I guess the natural methods for the species to propagate are by seed and its tuberous roots. The germination rate of the seeds seems to be rather low, up to 25%, but you might be able to improve on this by experimenting. The other method would be by planting (pieces of) the root. Also here you would need to experiment how long these pieces should be. An advantage of propagation by roots is that they are genetically identical, but a disadvantage is that the roots are the parts that you want to use medicinally.
This species grows in tropical conditions, does tolerate low temparatures but no frost, and needs shade.
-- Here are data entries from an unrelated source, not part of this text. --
(** [res] after [if (rows.length === 0) 404 else res.json(found rows)]. *)
Definition found_or_404 (E : entity) (found : list row → payload) (rs : list row)
  : response :=
  match rs with
  | [] => Response 404 [(404%Z, JsonMessage (not_found E))]
  | _ :: _ => Response 200 [(200%Z, found rs)]
  end.

(** A JSON body, as opposed to a page. *)
Definition is_json (p : payload) : Prop :=
  match p with Html _ => False | _ => True end.

(** A statement that selects its rows by [E]'s primary key. *)
Definition by_identifier (E : entity) (sql : statement) : Prop :=
  match sql with
  | SELECT_WHERE t c | DELETE_WHERE t c | UPDATE_SET_WHERE t _ c =>
      t = table_of E ∧ c = pk E
  | _ => False
  end.

(** The five operations of a resource and the request that asks for each. *)
Inductive operation :=
  | ListAll
  | GetById (id : string)
  | Create
  | Update (id : string)
  | Delete (id : string).

Definition request_of (E : entity) (op : operation)
    (ps : list (string * string)) (b : gmap string value) : request :=
  match op with
  | ListAll => Request GET (mount E) ps b
  | GetById id => Request GET (mount E ++ [id]) ps b
  | Create => Request POST (mount E) ps b
  | Update id => Request PUT (mount E ++ [id]) ps b
  | Delete id => Request DELETE (mount E ++ [id]) ps b
  end.

(** The operations for which a route is registered. *)
Definition registered (E : entity) (op : operation) : Prop :=
  match E, op with
  | country, ListAll => False
  | _, _ => True
  end.

(** The statement and the parameters an operation sends. *)
Definition issued (E : entity) (op : operation) (b : gmap string value)
  : statement * list value :=
  match op with
  | ListAll => (SELECT_ORDER_BY (table_of E) (pk E), [])
  | GetById id => (SELECT_WHERE (table_of E) (pk E), [VStr id])
  | Create => (INSERT_INTO (table_of E) (inserted E), map (prop b) (inserted E))
  | Update id => (UPDATE_SET_WHERE (table_of E) (updated E) (pk E),
                  map (prop b) (updated E) ++ [VStr id])
  | Delete id => (DELETE_WHERE (table_of E) (pk E), [VStr id])
  end.

(** What an operation makes of [res] from the rows it got. *)
Definition answered (E : entity) (op : operation) : list row → response :=
  match op with
  | ListAll => λ rs, Response 200 [(200%Z, JsonRows rs)]
  | GetById _ | Update _ => found_or_404 E (λ rs, JsonRow (rs !! 0))
  | Create => λ rs, Response 201 [(201%Z, JsonRow (rs !! 0))]
  | Delete _ => found_or_404 E (λ _, JsonMessage (deleted E))
  end.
It has tuberious roots so you can cut explants from the tubers and propagate much more than other explants taken from this plant. Think it like potato regenerations you can find numerous protocols for that.
Also i agree with Dr. Schmelzer, left the plant to cold degrees as like fridge's +4 degree part before you use.
C.borvbillianum is a plant with tuberous root. But it doesn't have any node or bud like potato. If you plant root tuber alone don't get any plantlet. Best practice for propagation in all native Chlorophytum (C.tuberosum, C.orchidariun, C.arundinaceum, C.laxum etc. ) is spliting the disc (place of attachment of the tubers to the stem portion) with at least one tuber with it and planting the same. You may refer a thesis by Dr. Naresh Kumar Bisen from FRI Universityfor more details.